If power-law exponents from [3] are compared with pOL values from [16], it turns out that both parameters are negatively correlated (r = −0.43, p < 0.0001). This correlation, which was discussed by other authors [31], is expressed by Equation (6) being I_N an indicator variable that takes the value 1 for compounds containing nitrogen and zero otherwise.

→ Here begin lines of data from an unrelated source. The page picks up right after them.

(* ===== verification/Footprint.v ===== *)
(** * What a turn of each component changes

    By the method of Frame.v: which calls of callbacks a turn of the parser's,
    the connector's or the forwarder's loop adds, which descriptors it closes,
    and that it leaves what the other components observe of the kernel. And
    what a component relies on: which changes of the kernel, by the others,
    keep its invariant. *)

From S2P Require Import Prelude Logging IntrusiveList Epoll EventLoop LoopTheorems Frame OneShot Sock Addr Parser Connector Buffer Forwarder ForwarderTheorems ForwarderLoop ForwarderNew ForwarderRuns Acceptor Os.

(** The end of a handler of either class. *)
Lemma framed_Finish_with {P W K PQ : Type} `{EpollKernel K} `{Pipe PQ ptr}
    (D : Z → P → Prop) (RW : W → W → Prop) `{!PreOrder RW} sub_delete p (cb : Z → P → M W unit) :
  (∀ x, Stable RW (sub_delete x)) → (∀ fd x, D fd x → Stable RW (cb fd x)) →
  Stable (framed (K := K) (PQ := PQ) D RW) (Finish_with sub_delete p cb).
Proof.
  intros Hdel Hcb. unfold Finish_with. apply stable_bind; [apply _|apply _|]. intros _.
  apply framed_with_handler. intros h Hh. specialize (Hcb _ _ Hh). apply _.
Qed.

Section footprint.
Context {K EK : Type} `{!FdKernel K, !FdLaws K, !PipeKernel K, !PipeKernelLaws K, !ReadKernel K, !ReadLaws K,
  !AcceptKernel K, !SockOptKernel K, !ConnectKernel K, !ConnectLaws K, !ShutdownKernel K, !ForwardLaws K, !OsLaws K}
  `{EpollKernel EK}.

(** ** The parser *)
Section parser.
Context {PQ : Type} `{Pipe PQ ptr} (L : Z → nat → Prop).

Definition parse_who (fd : Z) (x : ParseEventHandler) : Prop := L fd (cb_ x).
Definition parse_effect (w w' : parser_world (K := K)) : Prop :=
  (∃ new, Parser.calls w' = Parser.calls w ++ new) ∧ elsewhere ∅ (sockets w) (sockets w') ∧ grows (sockets w) (sockets w').

#[export] Instance parse_effect_preorder : PreOrder parse_effect.
Proof.
  split.
  - intros w. split; [exists []; by rewrite app_nil_r|split; reflexivity].
  - intros w1 w2 w3 ([n1 H12] & ? & ?) ([n2 H23] & ? & ?). split; [|split; by etransitivity].
    exists (n1 ++ n2). by rewrite H23, H12, (assoc_L (++)).
Qed.

(** The fields of the handler that reads, and the world. *)
Definition read_effect (s s' : ParseEventHandler * parser_world (K := K)) : Prop :=
  cb_ s'.1 = cb_ s.1 ∧ parse_effect s.2 s'.2.

#[export] Instance read_effect_preorder : PreOrder read_effect.
Proof.
  split; [by split|]. intros s1 s2 s3 [? ?] [? ?]. split; [congruence|by etransitivity].
Qed.

Lemma parse_effect_kernel k w : elsewhere ∅ (sockets w) k → grows (sockets w) k → parse_effect w (mkPW k (Parser.calls w)).
Proof. split; [exists []; by rewrite app_nil_r|done]. Qed.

The coefficient of determination is R² = 0.33. Figure 1 reflects an effect of functional group in pOL values that is more apparent for small molecules (thiols > aldehydes > 1-alcohols > 2-ketones). The opposite trend is observed for power-law exponents as reflected by equations in Table 1, which is consistent with the observed negative correlation between pOL and PLE:

$$\text{PLE}=0.738-0.0425\cdot \text{pOL}+0.18\cdot {\text{I}}_{\text{N}}$$

(6)

Previous studies have attempted to predict power-law exponents based on physicochemical parameters such as molecular heat capacity [32], parachor [33], molar volume at boiling point, ability to accept hydrogen bonding, or electronic polarizability [34]. Wright [31] has suggested that relatively high PLE values are associated with relatively inflexible molecular structures, which is true for compounds such as cyclohexanol (0.65), cyclopentanone (0.61) or toluene (0.51). However, other similar molecules present low exponents such as phenol (0.27), benzenethiol (0.24) or cyclohexene (0.30). Thus, the effect of molecular rigidity is uncertain, and larger compilations of PLE values would be necessary to further investigate their variability based on molecular descriptors and physicochemical parameters.

4. Conclusions

Although the interpretation of results is quite uncertain, the goodness-of-fit achieved by the proposed ODT model (R² = 0.90) indicates that this parameter can be predicted rather accurately for homologous series of aliphatic compounds. Equation (4) may serve as a framework to develop more complex and comprehensive predictive ODT models taking into account diverse structural features of odorants. Consistent with previous studies [32–34], results reported here also suggest that power-law exponents are related to molecular structure, particularly for small molecules. The development of predictive equations for ODT and PLE will provide a comprehensive framework to characterize the relationships of odor strength according to molecular structure.

Further studies are encouraged to better understand correlations between odor thresholds and structural parameters with respect to the type, number and position of functional groups, length of alkyl chains, and number and position of branching points [26].